Wednesday, May 17, 2017

Insights into Health Care


            Even occasional readers of this blog will be aware of its improvisational nature.  I am often constrained—mainly by ignoble sloth but on occasion by actual disruptive circumstance—to throw something together in rather a hurry and without benefit of the technical resources really required.  I am not so bad as Doctor Johnson, Prince of Bloggers, who might not even begin writing one of his essays until the printer’s devil was at his door demanding copy.  Unfortunately, I am not nearly so good as Doctor Johnson either.  It’s usually a question of hoping that things will come together.

            One genre of coming together is the historical congruence.   Historical congruences can be happy or sad, sometimes both.  Thomas Jefferson and John Adams—American Founders, presidents, and political antagonists—both died on July 4, 1826.  That day, by the providential scheme, happened to be the fiftieth anniversary of Independence Day, when the Declaration was first proclaimed in Philadelphia.  Both men were pretty prolific writers, but not so famous in literary history as William Shakespeare and Miguel de Cervantes, both of whom died on April 23, 1616.  That one involves a little historical leger-de-main concerning time zones and variant calendars and that sort of thing; but it’s too good to give up without a struggle.  Cervantes was so fanatical about deadlines as to take them rather literally.  His dedication of his last novel, Los Trabajos de Persiles and Sigismundo, is dated April 19, 1616.  He wrote it on his literal death bed.
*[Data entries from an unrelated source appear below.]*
Lemma walk_skip_ok fuel hcp :
  hsize hcp = zlen (hash hcp) → hsize hcp <= INT_MAX → 0 <= index hcp < hsize hcp →
  hsize hcp <= index hcp + 1 + Z.of_nat fuel →
  match remaining hcp with
  | [] => (walk_skip fuel hcp).1 = None
  | nd :: r => ∃ nx i, walk_skip fuel hcp = (Some nd, mkCtl (nodes hcp) (hsize hcp) (hash hcp) nx i)
      ∧ 0 <= i < hsize hcp ∧ remaining (mkCtl (nodes hcp) (hsize hcp) (hash hcp) nx i) = r
  end.
Proof.
  revert hcp. induction fuel as [|fuel IH]; intros [nd hs t nx i] Hs Hmax Hi Hf;
    cbn [nodes hsize hash next index] in *; unfold INT_MAX in *.
  all: destruct nx as [|node nx]; [| by exists nx, i].
  all: unfold remaining at 1; cbn [app next index hash nodes hsize walk_skip].
  all: rewrite !u32_id by (split; lia).
  - destruct (Z.leb_spec hs (i + 1)); [| lia]. by rewrite drop_ge by lia.
  - destruct (Z.leb_spec hs (i + 1)); [by rewrite drop_ge by lia |].
    assert (t !! S (Z.to_nat i) = Some (chain (Z.to_nat (i + 1)) t)) as Hc.
    { replace (S (Z.to_nat i)) with (Z.to_nat (i + 1)) by lia. apply chain_lookup. lia. }
    specialize (IH (mkCtl nd hs t (chain (Z.to_nat (i + 1)) t) (i + 1))).
    cbn [nodes hsize hash next index] in IH. unfold remaining at 1 in IH. cbn [next index hash] in IH.
    replace (S (Z.to_nat (i + 1))) with (S (S (Z.to_nat i))) in IH by lia.
    rewrite (drop_S _ _ _ Hc). cbn [concat]. apply IH; lia.
Qed.

(** The client's loop: [__pmHashWalk] with [PM_HASH_WALK_START], then with
    [PM_HASH_WALK_NEXT] until it returns [NULL]. *)
Fixpoint walk_all (fuel : nat) (st : __pmHashWalkState) (hcp : __pmHashCtl)
    : option (list __pmHashNode) :=
  match fuel with
  | O => None
  | S fuel =>
      match __pmHashWalk hcp st with
      | (None, _) => Some []
      | (Some nd, hcp) => option_map (cons nd) (walk_all fuel PM_HASH_WALK_NEXT hcp)
      end
  end.

Lemma walk_rest fuel hcp :
  hsize hcp = zlen (hash hcp) → hsize hcp <= INT_MAX → 0 <= index hcp < hsize hcp →
  (length (remaining hcp) < fuel)%nat →
  walk_all fuel PM_HASH_WALK_NEXT hcp = Some (remaining hcp).
Proof.
  revert hcp. induction fuel as [|fuel IH]; intros hcp Hs Hmax Hi Hf; [lia |].
  pose proof (walk_skip_ok (Z.to_nat (hsize hcp)) hcp Hs Hmax Hi ltac:(lia)) as Hw.
  cbn [walk_all]. unfold __pmHashWalk. destruct (Z.eqb_spec (hsize hcp) 0); [lia |].
  rewrite bool_decide_eq_false_2 by done. destruct (remaining hcp) as [|nd r].
  - destruct (walk_skip _ _) as [[] ?]; [done | done].
  - destruct Hw as (nx & i & -> & ? & E). rewrite IH, E; simpl in *; try done. rewrite E. lia.
Qed.

(** ** Properties *)

(** One operation on a table. *)
Definition hash_step (h h' : __pmHashCtl) : Prop :=
  (∃ k d, nodes h < INT_MAX ∧ h' = (__pmHashAdd k d h).2)
  ∨ (∃ k d, h' = (__pmHashDel k d h).2)
  ∨ (∃ (cb : __pmHashNode → D → __pmHashWalkState * D) cd, h' = (__pmHashWalkCB cb cd h).1).

(** Whatever sequence of additions, deletions and walks with a callback a
    table has been through, every node is in the chain its key selects, the
    number of chains is the size recorded, it never exceeds the number of
    additions, and a table with [n] additions has at least [n / 4] chains. *)
Lemma hash_reachable_inv hcp : rtc hash_step empty_ctl hcp → inv hcp.
Proof.
  assert (inv empty_ctl) as H0 by (split; try done; by intros ??).
  intros H. revert H0. induction H as [|h h' h'' Hs ? IH]; [done |]. intros Hi. apply IH.
  destruct Hs as [(k & d & ? & ->) | [(k & d & ->) | (cb & cd & ->)]].
  - by apply add_ok.
  - by apply del_ok.
  - by apply walk_cb_inv.
Qed.

(** The map a table with unique keys stands for. *)
Definition to_pair (nd : __pmHashNode) : Z * D := (key nd, data nd).
Definition to_map (hcp : __pmHashCtl) : gmap Z D := list_to_map (to_pair <$> nodes_of hcp).
Definition uniq (hcp : __pmHashCtl) : Prop := NoDup (key <$> nodes_of hcp).

Lemma uniq_fst hcp : uniq hcp → NoDup (to_pair <$> nodes_of hcp).*1.
Proof. intros. by rewrite <- list_fmap_compose. Qed.
Lemma to_map_perm hcp k d l :
  uniq hcp → nodes_of hcp ≡ₚ mkNode k d :: l →
  NoDup (key <$> l) ∧ (k ∉ (key <$> l)) ∧ to_map hcp = <[k := d]> (list_to_map (to_pair <$> l)).
Proof.
  intros Hu P. unfold uniq in Hu. pose proof (uniq_fst _ Hu) as Hf. rewrite P in Hu.
  apply NoDup_cons in Hu as [??]. split_and!; [done | done |].
  unfold to_map. by rewrite (list_to_map_proper _ _ Hf (fmap_Permutation _ _ _ P)).
Qed.
Lemma to_map_Some hcp k d : uniq hcp → (to_map hcp !! k = Some d) ↔ mkNode k d ∈ nodes_of hcp.
Proof.
  intros Hu. unfold to_map. rewrite <- elem_of_list_to_map by by apply uniq_fst.
  rewrite list_elem_of_fmap. split.
  - intros ([k' d'] & [= -> ->] & ?). done.
  - intros. by exists (mkNode k d).
Qed.
Lemma to_map_None hcp k : (to_map hcp !! k = None) ↔ ∀ nd, nd ∈ nodes_of hcp → key nd ≠ k.
Proof.
  unfold to_map. rewrite <- not_elem_of_list_to_map, <- list_fmap_compose, list_elem_of_fmap.
  split; [intros Hn nd ? <-; by apply Hn; exists nd | by intros Hn (nd & -> & ?); apply (Hn nd)].
Qed.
            What makes these congruences congruent for my particular circumstances is that as I write I find myself temporarily confined to a bed in a hospital in Philadelphia, city of the Declaration.  My circumstances are by no means so urgent as those of Cervantes, and there is not the slightest hope of their stimulating another Persiles.  But they do invite serious thought about two topics near the top of the current American political agenda: health care and immigration.

            A very old and dear friend from Oxford days, a man who has appeared more than once in my blog posts over the years, was supposed to be visiting us in Princeton yesterday before going on to Boston, where one of his sons is in temporary residence, and thence to California, where he has business interests.  Most people, arriving at Newark Airport only to face the Case of the Disappearing Host, would utter a few awkward words of formulaic absolution and encouragement (“Not at all, old man; don’t give it another thought; just concentrate on getting well”, etc., etc.) and then move on north.  But not Andrew.  He came down to Princeton, where Joan was able to give overnight room and board.  Then they both jumped into his rented car and drove to Philadelphia, where we spent an entire long afternoon conducting an orgy of reminiscence and a probing seminar on the state of the world in a 150-square-foot room full of blinking and beeping machines, our debates fuelled by bad tea in paper cups supplied by friendly nurses, and punctuated by intermittent blood-lettings and takings of vital signs.
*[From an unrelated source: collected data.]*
(* ===== verification/Access.v ===== *)
(** Host-based access control, src/libpcp/src/access.c: which operations a client
    may perform, and how many connections its host may have.

    The module's static variables are the record [acc]; [hostlist] is the array of
    the [nhosts] entries in use.  The resolution of a host pattern to addresses
    ([getAccessSpecs]) is an argument of [__pmAccAddHost], and the addresses of the
    local host are an argument of [getClientIds]. *)
From stdpp Require Import sorting.
From S2P Require Import Prelude Memory Types.

(** ** Socket addresses (auxconnect.c) *)

(** [Inet] has the 32 bits of [s_addr], [Inet6] the 16 bytes of [s6_addr]. *)
Inductive __pmSockAddr := Inet (s_addr : Z) | Inet6 (s6_addr : list Z) | OtherAddr (family : Z).
#[export] Instance sockaddr_eq_dec : EqDecision __pmSockAddr.
Proof. solve_decision. Defined.

Definition AF_INET : Z := 2.
Definition AF_INET6 : Z := 10.
Definition __pmSockAddrGetFamily (a : __pmSockAddr) : Z :=
  match a with Inet _ => AF_INET | Inet6 _ => AF_INET6 | OtherAddr f => f end.

Definition __pmSockAddrMask (addr mask : __pmSockAddr) : __pmSockAddr :=
  match addr, mask with
  | Inet a, Inet m => Inet (Z.land a m)
  | Inet6 a, Inet6 m => Inet6 (zip_with Z.land a m)
  | _, _ => addr
  end.
(** Whether [__pmSockAddrCompare] returns 0. *)
Definition sockaddr_same (a b : __pmSockAddr) : bool :=
  match a, b with
  | Inet a, Inet b => a =? b
  | Inet6 a, Inet6 b => bool_decide (a = b)
  | _, _ => false
  end.

Module Access.
(** [hostspec], the text of the pattern, is for messages only. *)
Record hostinfo := mkHost {
  hostid : __pmSockAddr; hostmask : __pmSockAddr; level : Z;
  specOps : Z; denyOps : Z; maxcons : Z; curcons : Z }.
Record acc := mkAcc {
  all_ops : Z; hostlist : list hostinfo; saved : bool; oldhostlist : list hostinfo }.
Definition init : acc := mkAcc 0 [] false [].

Record accessSpec := mkSpec { s_hostid : __pmSockAddr; s_hostmask : __pmSockAddr; s_level : Z }.

Section ops.
(** [PM_MULTIPLE_THREADS(PM_SCOPE_ACL)] *)
Context (multi : bool).

(** The lowest bit of [op] that is set, from bit [i] up. *)
Fixpoint low_mask (op : Z) (i : Z) (n : nat) : Z :=
  match n with
  | O => Z.shiftl 1 31
  | S n => if negb (Z.land op (Z.shiftl 1 i) =? 0) then Z.shiftl 1 i else low_mask op (i + 1) n
  end.
Definition __pmAccAddOp (op : Z) (st : acc) : Z * acc :=
  if multi then (PM_ERR_THREAD, st)
  else if (op =? 0) || negb (Z.land op (all_ops st) =? 0) then (- EINVAL, st)
  else
    let mask := low_mask op 0 32 in
    if negb (Z.land op (Z.lnot mask) =? 0) then (- EINVAL, st)
    else (0, mkAcc (Z.lor (all_ops st) mask) (hostlist st) (saved st) (oldhostlist st)).

Definition __pmAccSaveHosts (st : acc) : Z * acc :=
  if multi then (PM_ERR_THREAD, st)
  else if saved st then (-1, st)
  else (0, mkAcc (all_ops st) [] true (hostlist st)).
Definition __pmAccRestoreHosts (st : acc) : Z * acc :=
  if multi then (PM_ERR_THREAD, st)
  else if negb (saved st) then (-1, st)
  else (0, mkAcc (all_ops st) (oldhostlist st) false (oldhostlist st)).
Definition __pmAccFreeSavedHosts (st : acc) : acc :=
  if multi then st
  else if negb (saved st) then st
  else mkAcc (all_ops st) (hostlist st) false (oldhostlist st).

(** The search for a spec: the index where the loop stops, and whether the entry
    there matches. *)
Fixpoint find_host (sp : accessSpec) (l : list hostinfo) (i : nat) : nat * bool :=
  match l with
  | [] => (i, false)
  | hp :: l =>
      if s_level sp <? level hp then (i, false)
      else if sockaddr_same (s_hostid sp) (hostid hp) && (s_level sp =? level hp) then (i, true)
      else find_host sp l (S i)
  end.
Definition clash (spec deny max : Z) (hp : hostinfo) : bool :=
  negb (maxcons hp =? 0) && negb (max =? 0) && negb (maxcons hp =? max)
  || negb (Z.land (specOps hp) spec =? 0)
     && negb (Z.lxor (Z.land (specOps hp) (denyOps hp)) (Z.land spec deny) =? 0).
Definition augment (spec deny max : Z) (hp : hostinfo) : hostinfo :=
  mkHost (hostid hp) (hostmask hp) (level hp) (Z.lor (specOps hp) spec)
    (Z.lor (denyOps hp) (Z.land spec deny)) (if negb (max =? 0) then max else maxcons hp) (curcons hp).
Definition new_host (spec deny max : Z) (sp : accessSpec) : hostinfo :=
  mkHost (s_hostid sp) (s_hostmask sp) (s_level sp) spec (Z.land spec deny) max 0.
            Our topics included Brexit, the French election, and the rapidly changing latest Trumpiana.  But the setting of our conversation, together with some of Andrew’s own recent experiences, naturally raised the large subject of health care in a comparative context.  Something like sixteen percent of the American GDP is related to health care.  In Britain the figure is closer to six percent.  Anecdotes are not the same thing as big data, even if data is the gathering together of anecdote.  But my current, personal, anecdotal experience is that as a consumer of Medicare I have in general received services of extremely high quality.  The scientific and technological aspects of medicine in a university hospital, as this layman has observed them, are remarkably impressive.  The American health care system, as I am experiencing it, is anything but “failing”.

             I shall not attempt to draw from this experience any comprehensive generalization on the topic of health care.  On the topic of immigration, however, I will make so bold as to do so.  Most of a hospital stay is boredom alleviated by observing the variety of one’s fellow human beings.  I conclude on the basis of observation that of the most highly trained professionals I have encountered here—the superb physicians, chief nurses, and registered nurses—at least a third are not native speakers of the English language.  These are the people who have just fixed me up and plan to send me home today.  When one broadens the census of hospital workers to include what usually would be regarded as non-professionals, the proportion of the foreign-born would perhaps be even higher.  There are certain nativist attitudes to immigration in the air, and they don’t strike me as particularly conducive to the health of American health care.

            There are some advantages to last minute blog composition.  I just had the opportunity to test some of my impressions with the Asian-American medical student assigned to my case.  When I asked him whether the Hospital of the University of Pennsylvania could operate without immigrants he simply laughed.  But he thought that the hospitals would probably have a better chance than general and family practices throughout the country.